Fleet Intelligence - Release Notes#

Version 1.2#

New Features:

  • Fleet Intelligence API: Enable Fleet Intelligence API for customers.

  • Migrate to V2 API [1791]: Migrate from NGC V1 API to NGC V2 API.

  • Enhance agent log [1778]: Add event_id(UUID) to events info in agent message.

  • Surface DCGM version [1775, 1694, 1695, 1490]: Show the DCGM version in the Machine Details page.

  • Enable “debug” button on backend component alert [1766]: The work is done on the backend, surface the button for Agent Connectivity, Firmware Version, etc.

  • User API access [1642, 1636]: Allow users to access the API.

  • Scopes for API keys [1641]: Allow API keys to be scoped to one of 3 levels for API access.

  • Show available storage [1623, 1469]: The storage graphs show usage. Add available storage line to the graphs.

  • Power consumption as % of possible [1457]: Provide GPU power consumption as a % of possible power draw

  • Add flag to disable local metrics port [1900]: Add a flag to disable the local metrics port.

Fixed Bugs:

  • Clean up error messages [1801]: Fix a bad error message when a customer ID didn’t exist.

  • Clean up tooltips [1773]: Tooltips display the permissions needed if the user doesn’t have the permissions and the action is disabled appropriately.

  • Fix map pull [1762]: Load the map locally to enhance performance.

  • Double soft machine delete [1753]: Fix a bug where if the machine was soft deleted twice, without page refresh an error was displayed.

  • Fix graphs with divide by zero [1749]: Fix a bug where if the graph had a divide by zero, the graph would not display. Display a warning message instead.

  • Fix agent export failure [1735]: Fix a bug where the agent export would fail due to a driver hang.

  • Remove duplicate tooltips [1734, 1733, 1732]: Remove duplicate tooltips.

  • Improve Alert Detail [1731]: Add line breaks to Component/Status/Reason.

  • No NVIDIA GPU detected [1724]: When the driver is not installed, the agent should still detect the GPU and report a driver issue.

  • Better verification checking on URL [1717]: Better checking on the URL passed to the –server-url flag.

  • Security enhancements [1715, 1589]: Prevent access to the agent pod from outside the pod. Only for Helm based install.
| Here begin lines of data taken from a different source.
(* ===== verification/NodeSpec.v ===== *)
(** * Properties of the node

    The invariant of a node's life under any requests and any network
    traffic, with an exact account of its pool; the demonstration message,
    from the node that publishes it to those that receive it; the program from
    its environment to its life; and the traffic of the load generator, from
    its command line to the pools of the nodes. *)

From Stdlib Require Import Strings.Byte.
From S2P Require Import Prelude Orders Bytes Text Externals Types Hash Crypto Mempool Notes Keys Store Storage Ledger StorageSpec Vm VmSpec Api ApiSpec Peers Config Gossip GossipSpec Start StartSpec Flood Node.
Import DigestAddresses.

(** ** What a life does to the ledger *)

(** Everything but the roots and slots of contracts. *)
Definition chain_part (L : Ledger) :=
  ((led_blocks L, led_heights L, led_transactions L, led_accounts L, led_validators L),
   (led_notes L, led_hints L, led_roots L, ctr_code_wasm <$> led_contracts L)).

Section node.
Context {S : Type} `{KvStoreOk S, Sha256Ok, Ed25519, ChainCodecsOk, WasmtimeOk, HexOk, RateLimiter}.
Context `{!Bincode ViewableNote, !BincodeOk ViewableNote, !Bincode Hash32, !BincodeOk Hash32}.
Context `{!BincodeTyped Transaction, !BincodeTyped ContractCallPayload}.
Context `{!Bincode Message, !BincodeOk Message, Gossipsub}.
Implicit Types (st : RpcState S) (L : Ledger) (n : NodeState S).

Lemma batch_chain_part a w L :
  chain_part (run_io (spec (CommitContractStorageBatch a w)) L).2 = chain_part L.
Proof.
  cbn [spec]. case_bool_decide; [done|]. rewrite run_bind, require_spec.
  destruct (led_contracts L !! a) as [c|] eqn:E; [|done]. cbn. unfold chain_part. cbn. do 2 f_equal.
  rewrite fmap_insert. cbn. apply insert_id. by rewrite lookup_fmap, E.
Qed.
Set .fleetint files to 0700.

  • Enhance agent docs [1713]: Add –retention and –compact flags to the agent docs.

  • No events in alert timeline [1902]: No events in the alert timeline when alert is manually muted or unmuted.

  • RTX alert suppression [1876]: Suppress IMEX alerts for RTX cards since they do not apply.

  • Security hardening [1836, 1837, 1838, 1839, 1840, 1841, 1842]: Fix several HTTPS checks and add several security checks.

Version 1.1#

New Features:

  • Mute Alert: Added the ability to create and manage rules to mute alerts.

  • Notify Alert: Added the ability to create and manage notify alert rules. Supported channels are: - Email - Slack (via email) - Webhook

  • CVE checking: Added checks for nodes against the NVIDIA CVE database. Added as Metrics for the ability to Mute.

  • New Metrics: Added the following new metrics: - dcgm_fi_dev_clocks_event_reasons - dcgm_fi_dev_fabric_manager_status - dcgm_fi_dev_nvlink_count_symbol_ber_float - dcgm_fi_dev_nvlink_count_effective_ber_float

  • GPU Status chart: Added a GPU Status chart to the Dashboard Resource Stats, Utilization section.

  • SXID error suggested actions: Suggestions in events and error reports.

  • Summarize events: Displays a summary of the same events on a node.

  • Update Agent advice: Agent install advice now displays the latest version of the agent.

  • Display larger charts: Added a button to display larger charts in the detail and debugging pages.

  • Search by hostname: Added a search by hostname to the Inventory page.

  • Allow component telemetry: Allow component telemetry to be selected in the debugging pages.

  • Agent Precheck script: Added a precheck script to the agent install.

  • Agent should not enroll without GPUs or with incorrect GPUs: The Agent should not enroll any nodes without GPUs or with incorrect GPUs.

Fixed Bugs:

  • XID display bug: Fixed accelerator-nvidia-error-sxid has no display name bug.

  • GPU reported up wrongly bug: Fixed GPU State incorrectly remained “up” in the face of XID 94 & 95.

  • Compute Zone View stuck bug: Compute Zone View stuck in loading state on Inventory page.

  • NVLink BER metrics bug: NVLink BER metrics are showing all zeros in debugging page.

  • Error report dialog hang: Error report modal dialogue hanging after click Generate.

  • Metric X-axis truncation bug: Metric X-axis truncation bug.

  • Machine index: GPU index on machine details should match GPU Chart tooltip index

  • Agent Liveness Check Improvement: Agent liveness check improvement.

  • Panel Coordination bug: Event/alert from node detail panel should carry to Debug screen.